- Purnim
- Coordinates: 38°16′30″S 142°37′30″E﻿ / ﻿38.27500°S 142.62500°E
- Population: 459 (2006 census)
- Postcode(s): 3278
- Location: 250 km (155 mi) WSW of Melbourne ; 20 km (12 mi) NE of Warrnambool ; 31 km (19 mi) SW of Mortlake ;
- LGA(s): Shire of Moyne
- State electorate(s): South West Coast
- Federal division(s): Wannon

= Purnim =

Purnim /ˈpɜːrnᵻm/ is a town in Victoria, Australia. The town is located 250 km south west of the state capital, Melbourne, on the Hopkins Highway midway between Warrnambool and Mortlake. At the , Purnim and the surrounding area had a population of 459.

Purnim Post Office opened on 1 November 1868.

Buildings of interest are the Purnim Hotel, Purnim Mechanics Institute hall (built in 1901), the Australian rules football oval, the primary school, and a church.

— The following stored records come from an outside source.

(** A callback is always possible while something waits: the earliest. *)
Lemma earliest (l : list (Z * payload)) : l <> [] -> exists l1 t p l2, l = l1 ++ (t, p) :: l2 /\ Forall (fun w => t <= fst w) (l1 ++ l2).
Proof.
  induction l as [|[t p] l IH]; [done|]. intros _. destruct l as [|w l]; [exists [], t, p, []; by repeat constructor|].
  destruct (IH ltac:(done)) as (l1 & t' & p' & l2 & -> & Hall). destruct (decide (t <= t')) as [Hle|Hle].
  - exists [], t, p, (l1 ++ (t', p') :: l2). split; [done|]. simpl. apply Forall_app in Hall as [H1 H2].
    apply Forall_app. split; [|constructor; [done|]]; eapply Forall_impl; try eassumption; simpl; lia.
  - exists ((t, p) :: l1), t', p', l2. split; [done|]. constructor; [simpl; lia|done].
Qed.

Lemma drains garbage s : sim_inv garbage s -> exists s', rtc step s s' /\ waiting s' = [] /\ asked s' = asked s.
Proof.
  remember (length (waiting s)) as n eqn:En. revert s En. induction n as [|n IH]; intros s En Hs.
  { exists s. split; [constructor|]. by destruct (waiting s). }
  destruct (earliest (waiting s)) as (l1 & t & p & l2 & El & Hall); [by destruct (waiting s)|].
  pose proof Hs as (_ & Hw & _). rewrite El in Hw. apply Forall_app in Hw as [_ [[Hp Ht] _]%Forall_cons].
  destruct (peq_cb t p (ctl s)) as [[c d]|] eqn:E.
  - pose proof (s_callback s l1 t p l2 c d El Ht Hall E) as Hst.
    match type of Hst with step _ ?s1 => assert (Hn : n = length (waiting s1)) by (rewrite El, length_app in En; simpl; rewrite length_app; simpl in En; lia) end.
    pose proof (sim_step_inv garbage _ _ Hs Hst) as Hs1. destruct (IH _ Hn Hs1) as (s' & Hr & H1 & H2).
    exists s'. split; [by eapply rtc_l|done].
  - exfalso. unfold peq_cb in E. destruct Hp as [[_ Hp] _]. simpl in Hp. rewrite (proj2 (Z.ltb_lt _ _) Hp) in E. by destruct (if negb (write p) then _ else _).
Qed.

(** * Names of the memory ports *)

(** The first place of a substring, as the rest of the string from there. *)
Fixpoint strstr (s needle : string) : option string :=
  if String.prefix needle s then Some s else match s with String _ s => strstr s needle | EmptyString => None end.

(** The number a load-store unit gives its requests: from the digit after
    "lsu" in its hierarchical name, even for the write port. *)
(* @src ip/sysc/lsu.h 319-320 mm2s::ct_command id *)
Definition mm2s_id (name : string) : option Z :=
  match strstr name "lsu" with
  | Some unit => c ← String.get 3 unit; Some (u32 ((Z.of_N (Ascii.N_of_ascii c) - 48 - 1) * 2 + 1))
  | None => Some (u32 (-1))
  end.
(* @src ip/sysc/lsu.h 532-533 s2mm::ct_command id *)
Definition s2mm_id (name : string) : option Z :=
  match strstr name "lsu" with
  | Some unit => c ← String.get 3 unit; Some (u32 ((Z.of_N (Ascii.N_of_ascii c) - 48 - 1) * 2 + 0))
  | None => Some (u32 (-1))
  end.

(** The sockets of the controller, in order, and the engines they serve. *)
(* @src ip/sysc/kvs.cpp 209-212 sc_main *)
Definition sockets : list (string -> option Z) * list string :=
  ([s2mm_id; mm2s_id; s2mm_id; mm2s_id],
   ["u_acc.u_lsu1.u_s2mm"; "u_acc.u_lsu1.u_mm2s"; "u_acc.u_lsu2.u_s2mm"; "u_acc.u_lsu2.u_mm2s"]%string).

(** * The processor *)

Module cpu.

(* @src ip/sysc/port_axis.h 10-10 RLEVEL *)
Definition RLEVEL : bool := false.

(** The thread: edges still to wait for, or inside the program. *)
Inductive th := Wait (edges : nat) | Program.

(** [th_main] from its first line, with the level of the reset; and how often
    the program has been entered. *)
(* @src ip/sysc/cpu.h 20-22 th_main *)
Definition th_main (reset : bool) (entered : nat) : th * nat :=
  if Bool.eqb reset RLEVEL then (Wait 2, entered) else (Program, S entered).

(** A clock edge: a thread whose reset is active begins again. *)
(* @src ip/sysc/cpu.h 65-67 cpu *)
Definition edge (reset : bool) (s : th * nat) : th * nat :=
  if Bool.eqb reset RLEVEL then th_main reset (snd s)
  else match s with
       | (Wait (S (S n)), k) => (Wait (S n), k)
       | (Wait _, k) => (Program, S k)
       | (Program, k) => (Program, k)
       end.

(** The reset is the pulse of sc_main, one cycle late and two cycles long; a
    thread reads the value from before the edge. *)
(* @src ip/sysc/kvs.cpp 179-200 sc_main *)
Definition reset (n : nat) : bool := pulse.sig (pulse.after 1 2 RLEVEL n).

Fixpoint after (n : nat) : th * nat :=
  match n with
  | O => th_main (reset 0) 0
  | S n => edge (reset n) (after n)
  end.

Lemma reset_late n : reset (4 + n) = true.
Proof.
  unfold reset. destruct (pulse.phase_after 1 2 RLEVEL (3 + n)) as [_ H]. cbv zeta in H.
  replace (pulse.counted 1) with 1 in H by reflexivity. replace (pulse.counted 2) with 2 in H by reflexivity. simpl (2 =? 0) in H. cbn iota in H.
  rewrite !(proj2 (Z.leb_gt _ _)) in H by lia. destruct H as [H _]. exact H.
Qed.

Lemma after_S n : after (S n) = edge (reset n) (after n).
Proof. done. Qed.

Lemma after_late n : after (6 + n) = (Program, 1%nat).
Proof.
  induction n as [|n IH]; [done|]. rewrite Nat.add_succ_r, after_S, IH. by replace (6 + n)%nat with (4 + (2 + n))%nat by lia; rewrite reset_late.
Qed.
End cpu.

(** * Theorems *)

(** C16: The memory of the simulation, in every state that requests of its ports
    and the callbacks of its queue can reach: every request is waiting or
    answered, once; the counters of the ports are the requests that wait, while
    the total is off by whatever the constructor found in it; responses to
    reads are spaced so that the bytes between any two of them had their time
    on the bus, and so are the slots of the writes; and the requests that
    wait can all be answered. *)
Theorem memory_paced garbage s :
  rtc step (sim_start garbage) s ->
  asked s ≡ₚ map snd (waiting s) ++ map snd (answers s) /\
  (forall i, (i < NSOCKETS)%nat -> reqcnt (ctl s) !! i = Some (u32 (Z.of_nat (length (of_port i (waiting s)))))) /\
  treqcnt (ctl s) = u32 (garbage + Z.of_nat (length (waiting s))) /\
  (forall l1 t p l2 t' p' l3, reads (answers s) = l1 ++ (t, p) :: l2 ++ (t', p') :: l3 -> 30 * (len p + bytes l2) <= t' - t) /\
  (forall l1 t p l2 t' p' l3, stores s = l1 ++ (t, p) :: l2 ++ (t', p') :: l3 -> 30 * (len p + bytes l2) <= t' - t) /\
  exists s', rtc step s s' /\ waiting s' = [] /\ asked s ≡ₚ map snd (answers s').
Proof.
  intros Hr. pose proof (sim_steps_inv garbage _ _ (sim_start_inv garbage) Hr) as Hi. destruct (drains garbage s Hi) as (s' & Hr' & Hw & Ha).
  pose proof (sim_steps_inv garbage _ _ Hi Hr') as (Ha' & _). destruct Hi as (H1 & _ & (_ & H2 & H3) & [_ H4] & [_ H5]).
  split_and!; [done..| | |].
  - intros l1 t p l2 t' p' l3 E. specialize (H4 _ _ _ _ _ _ _ E). unfold _PSPB in H4. lia.
  - intros l1 t p l2 t' p' l3 E. specialize (H5 _ _ _ _ _ _ _ E). unfold _PSPB in H5. lia.
  - exists s'. split_and!; [done..|]. by rewrite <- Ha, Ha', Hw.
Qed.

(** Two reads of 64 bytes at once: the second response waits for the first. *)
Lemma memory_paced_witness :
  let p := {| width := 1; write := false; len := 64 |} in
  let s := {| now := 64800; ctl := {| reqcnt := [0; 0; 0; 0]; treqcnt := 0; nextrd := 62900 + 2 * 64 * 30; nextwr := 0 |};
              waiting := []; asked := [p; p]; answers := [(62900, p); (64820, p)]; stores := [] |} in
  rtc step (sim_start 0) s /\ reads (answers s) = answers s /\
  (forall l1 t q l2 t' q' l3, reads (answers s) = l1 ++ (t, q) :: l2 ++ (t', q') :: l3 -> 30 * (len q + bytes l2) <= t' - t).
Proof.
  intros p s. assert (Hp : proper p) by (repeat split; discriminate).
  assert (Hr : rtc step (sim_start 0) s).
  { eapply rtc_l; [exact (s_request (sim_start 0) 0 p 0 _ _ (Z.le_refl 0) (Forall_nil_2 _) Hp (Z.le_refl 0) eq_refl)|].
    vm_compute Z.add.
    eapply rtc_l; [eapply (s_request _ 0 p 0 _ _); [discriminate|by repeat constructor|exact Hp|discriminate|vm_compute; reflexivity]|].
    eapply rtc_l; [eapply (s_callback _ [] 62900 p [(64800, p)] _ _); [vm_compute; reflexivity|discriminate|by repeat constructor|vm_compute; reflexivity]|].
    eapply rtc_l; [eapply (s_callback _ [] 64800 p [] _ _); [vm_compute; reflexivity|discriminate|by repeat constructor|vm_compute; reflexivity]|].
    apply rtc_refl. }
  split; [exact Hr|split; [reflexivity|]]. by destruct (memory_paced 0 s Hr) as (_ & _ & _ & H & _).
Defined.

Purnim has a cricket team that formerly competed in Grassmere Cricket Association, but changed its name to the Northern Raiders and now competes in the Warrnambool District Cricket Association.

==Traditional ownership==
The formally recognised traditional owners for the area in which Purnim sits are the Eastern Maar people, who are represented by the Eastern Maar Aboriginal Corporation (EMAC).